Arcanes, la lettre
Chaque mois, l'équipe des Archives s'exerce à traiter un sujet à partir de documents d'archives ou de ressources en ligne. Ainsi, des thèmes aussi variés que la mode, la chanson, le cinéma, le feu sont abordés...
Moins que zéro est un roman de Bret Easton Ellis publié en 1985 où l’on suit la jeunesse dorée californienne expérimentant le triptyque « sexe, drogue et rock’n roll » dans ses aspects les plus troubles. De ces adolescents blasés, évoluant dans un état second au bord des piscines de villas luxueuses, émane une sensation de vide intense, corollaire de l’ennui. L’ennui, cet état d’aphasie, qui nous paraît aujourd’hui bien étrange tant il a déserté nos vies bombardées vingt-quatre heures sur vingt-quatre d’informations jusqu’au bout de nos doigts. Et malgré cela, une sensation de vacuité se fait jour. Car, en vérité, ces contenus numériques composés de 0 et 1 sont pleins de vide. C’est ce vertige qui en pousse certains à fuir le monde connecté, passant de community manager à berger en zone blanche. Mais ce ne sont pas quelques moutons et patous qui vous empêcheront de consulter le numéro 168 d’Arcanes, placé sous le signe du zéro, et dont le sommaire prendra en conséquence la forme d’un compte à rebours.
Six suivi de zéro : soit les 60 ans de carrière de Jean Dieuzaide durant laquelle il produisit une œuvre considérable qui fut classée, organisée et numérotée selon les bons soins de Jacqueline, sa femme.
Cinq degrés est une température correcte pour l’intérieur d’un réfrigérateur. On ne sait quelle atmosphère régnait dans les trois glacières toulousaines d’Ancien Régime mais elle permettait de conserver de la glace une grande partie de l’année.
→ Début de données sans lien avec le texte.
(** [tls_handle_ssl_error_x]: the status it returns and the calls it makes.
    Nothing of the fatal branch reaches the connection, which the function
    does not even receive. *)
Definition tls_handle_ssl_error_x (s : SSL) (rv : Z)
    : outcome (Z * list engine_call) :=
  if 0 <=? rv then Returned (rv, [])
  else
    let err := SSL_get_error s rv in
    if err =? SSL_ERROR_NONE then Returned (0, [])
    else if err =? SSL_ERROR_WANT_WRITE then Returned (0, [])
    else if err =? SSL_ERROR_WANT_READ then Returned (0, [])
    else
      match assert ((err =? SSL_ERROR_SSL) || (err =? SSL_ERROR_SYSCALL)) with
      | Aborted => Aborted
      | Returned _ => Returned (rv, error_dump)
      end.

Definition tls_handle_ssl_error (rv : Z) : M Z :=
  let* s := gets ssl in lift_calls (tls_handle_ssl_error_x s rv).

(** [tls_handle_bio_error_x]; [bio] is the BIO the status came from. *)
Definition tls_handle_bio_error_x (bio : BIO) (rv : Z) : M Z :=
  if 0 <=? rv then ret rv
  else
    let retry := BIO_should_retry bio in
    if BIO_should_write bio then ret 0
    else if BIO_should_read bio then ret 0
    else
      let* _ := lift (assert ((rv =? SSL_ERROR_SSL) || (rv =? SSL_ERROR_SYSCALL))) in
      let* _ := set_error rv in
      ret rv.

(** *** The methods *)

(** The handshake step of the connection's role. *)
Definition handshake_call : M Z :=
  let* server := gets is_server in
  if server then ssl_call Call_SSL_accept SSL_accept
  else ssl_call Call_SSL_connect SSL_connect.

Definition tls_conn_start : M (list lua_value) :=
  let* s := gets ssl in
  if negb (SSL_is_init_finished s) then
    let* rv := handshake_call in
    let* _ := tls_handle_ssl_error rv in
    ret [LNumber rv]
  else ret [LNumber 0].

Definition tls_conn_enc_in (data : list byte) : M (list lua_value) :=
  let len := Z.of_nat (length data) in
  let* bytes_written := bio_read_write data (int_of_size_t len) in
  let* bio := gets bio_read in
  let* _ := tls_handle_bio_error_x bio bytes_written in
  ret [LNumber bytes_written].

(** [lua_pushlstring(L, pool, n)] when [n > 0], the empty string otherwise.
    [pool] stands for the bytes the engine stored at the front of the local
    array; a read that answers [n > 0] has stored [n] bytes. *)
Definition push_pool (pool : list byte) (n : Z) : lua_value :=
  if 0 <? n then LString (firstn (Z.to_nat n) pool) else LString [].

Definition tls_conn_enc_out : M (list lua_value) :=
  let* (bytes_read, pool) := bio_write_read 4096 in
  let* bio := gets bio_write in
  let* _ := tls_handle_bio_error_x bio bytes_read in
  ret [LNumber bytes_read; push_pool pool bytes_read].

Definition tls_conn_enc_pending : M (list lua_value) :=
  let* bio := gets bio_write in ret [LNumber (BIO_pending bio)].

Definition tls_conn_clear_out : M (list lua_value) :=
  let* s := gets ssl in
  let* early :=
    (if negb (SSL_is_init_finished s) then
       let* rv := handshake_call in
       let* _ := tls_handle_ssl_error rv in
       ret (if rv <? 0 then Some rv else None)
     else ret None) in
  match early with
  | Some rv => ret [LNumber rv]
  | None =>
      let* (bytes_read, pool) :=
        ssl_call (Call_SSL_read 4096)
                 (fun s r w => SSL_read s r w 4096) in
      let* _ := tls_handle_ssl_error bytes_read in
      ret [LNumber bytes_read; push_pool pool bytes_read]
  end.

Definition tls_conn_clear_in (data : list byte) : M (list lua_value) :=
  let len := int_of_size_t (Z.of_nat (length data)) in
  let* s := gets ssl in
  let* early :=
    (if negb (SSL_is_init_finished s) then
       let* rv := handshake_call in
       let* _ := tls_handle_ssl_error rv in
       ret (if rv <? 0 then Some rv else None)
     else ret None) in
  match early with
  | Some rv => ret [LNumber rv]
  | None =>
      let* bytes_written :=
        ssl_call (Call_SSL_write data len)
                 (fun s r w => SSL_write s r w data len) in
      let* _ := tls_handle_ssl_error bytes_written in
      ret [LNumber bytes_written]
  end.

Definition tls_conn_clear_pending : M (list lua_value) :=
  let* bio := gets bio_read in ret [LNumber (BIO_pending bio)].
Quatre comme les quatre C de la devise des archivistes : collecter, classer, conserver, communiquer. Après s’être appliquée durant des décennies aux archives papier, elle concerne tout autant à présent les documents natifs numériques.
Trois fois de suite un bâtiment emblématique du quartier de la Daurade fut réhabilité : d’abord monastère transformé en manufacture de coton, et ensuite de tabac, il finit en école des Beaux-Arts avec l’aspect qu’on lui connaît aujourd’hui. On parlerait aujourd’hui d’appropriation architecturale, ce qui est toujours préférable à la table rase.
Deux années, huit capitouls, une école de médecine. Autant d’éléments qui sont à l’origine d’une sculpture disparue (et heureusement photographiée) portant la marque de l’arrivée du zéro à Toulouse.
Un accès momentanément impossible à notre base en ligne, l’occasion de venir nous rencontrer IRL, d’être conseillé dans vos recherches et accessoirement d’utiliser notre base intranet à disposition sur les postes informatiques de notre salle de lecture.
Zéro.
.
Partir de zéro, écrire sur une page blanche, les termes et expressions qui évoquent la création ex nihilo, souvent imagée, reflètent bien cette notion de vide d’où surgirait une matière, un contenu, du plein. Mais part-on vraiment de rien, et pour arriver où ? Le chemin est-il vraiment l’objet inavoué de toute recherche ? Méditons sur ce sujet en observant le système de classement adopté par Jean et Jacqueline Dieuzaide.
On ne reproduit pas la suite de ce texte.